Task instructions: Output a verbatim copy of the data, cut off after the line that contains "([join], [basename], [convert], environment".

Data for the task:
##########

(** * muxclaw: ingress enqueuer and egress reconciler of [src/cli.ts]

    A shallow embedding of the message pipeline of [cli.ts] and the
    properties of its prompt assembly, admission filter, error boundary,
    output stripping, chunked delivery and job retirement.

    Layout:
    - [JS]        ECMAScript string primitives used by the source
                  ([trim], [indexOf], [lastIndexOf], [slice], ...);
    - [Platform]  what the source takes from its runtime and libraries
                  ([join], [basename], [convert], environment directories);
    - [Eff]       the calls the source awaits, their outcomes, and a small
                  monad that threads the trace of performed calls;
    - [Paths]     the directory layout;
    - [Ingress]   [createIngressHandler] and its helpers;
    - [Egress]    [sendSplitMessage], [processJob], [scanAndProcess] and the
                  body of the watch loop of [egress];
    - [Spec]      the notions the specification speaks in (lines, delivery
                  units, admission, permission bits) and the observations
                  made on traces;
    - [Sample]    a concrete platform, worlds and messages, several taken
                  from [cli_test.ts].

    The properties follow the definitions. *)

From Stdlib Require Import ZArith NArith Lia Bool Ascii String DecimalString.
From Stdlib Require Import Eqdep_dec Sorted Decimal DecimalZ DecimalPos.
From stdpp Require Import base tactics option list gmap.

Local Open Scope Z_scope.

(** ** ECMAScript strings *)

Module JS.

(** A string is a sequence of UTF-16 code units. *)
Definition char := N.
Definition str := list char.

(** A source literal (ASCII only). *)
Definition lit (s : string) : str :=
  List.map N_of_ascii (list_ascii_of_string s).

Definition NL : char := 10%N.
Definition COMMA : char := 44%N.

(** [WhiteSpace] and [LineTerminator] code units: what [trim] removes. *)
Definition isWhite (c : char) : bool :=
  ((9 <=? c) && (c <=? 13) || (c =? 32) || (c =? 160) || (c =? 5760)
   || (8192 <=? c) && (c <=? 8202) || (c =? 8232) || (c =? 8233)
   || (c =? 8239) || (c =? 8287) || (c =? 12288) || (c =? 65279))%N.

Fixpoint trimStart (s : str) : str :=
  match s with
  | c :: s' => if isWhite c then trimStart s' else s
  | [] => []
  end.

Definition trimEnd (s : str) : str := rev (trimStart (rev s)).

Definition trim (s : str) : str := trimEnd (trimStart s).

(** [s.length]. *)
Definition len (s : str) : Z := Z.of_nat (length s).

(** Truthiness of a string: non-empty. *)
Definition truthy (s : str) : bool :=
  match s with [] => false | _ => true end.

(** [s.indexOf(c)] for a one-unit search string, scanning from index [i]. *)
Fixpoint indexOf_from (c : char) (s : str) (i : Z) : Z :=
  match s with
  | [] => -1
  | x :: s' => if (x =? c)%N then i else indexOf_from c s' (i + 1)
  end.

##########

Response:
(** * muxclaw: ingress enqueuer and egress reconciler of [src/cli.ts]

    A shallow embedding of the message pipeline of [cli.ts] and the
    properties of its prompt assembly, admission filter, error boundary,
    output stripping, chunked delivery and job retirement.

    Layout:
    - [JS]        ECMAScript string primitives used by the source
                  ([trim], [indexOf], [lastIndexOf], [slice], ...);
    - [Platform]  what the source takes from its runtime and libraries
                  ([join], [basename], [convert], environment directories);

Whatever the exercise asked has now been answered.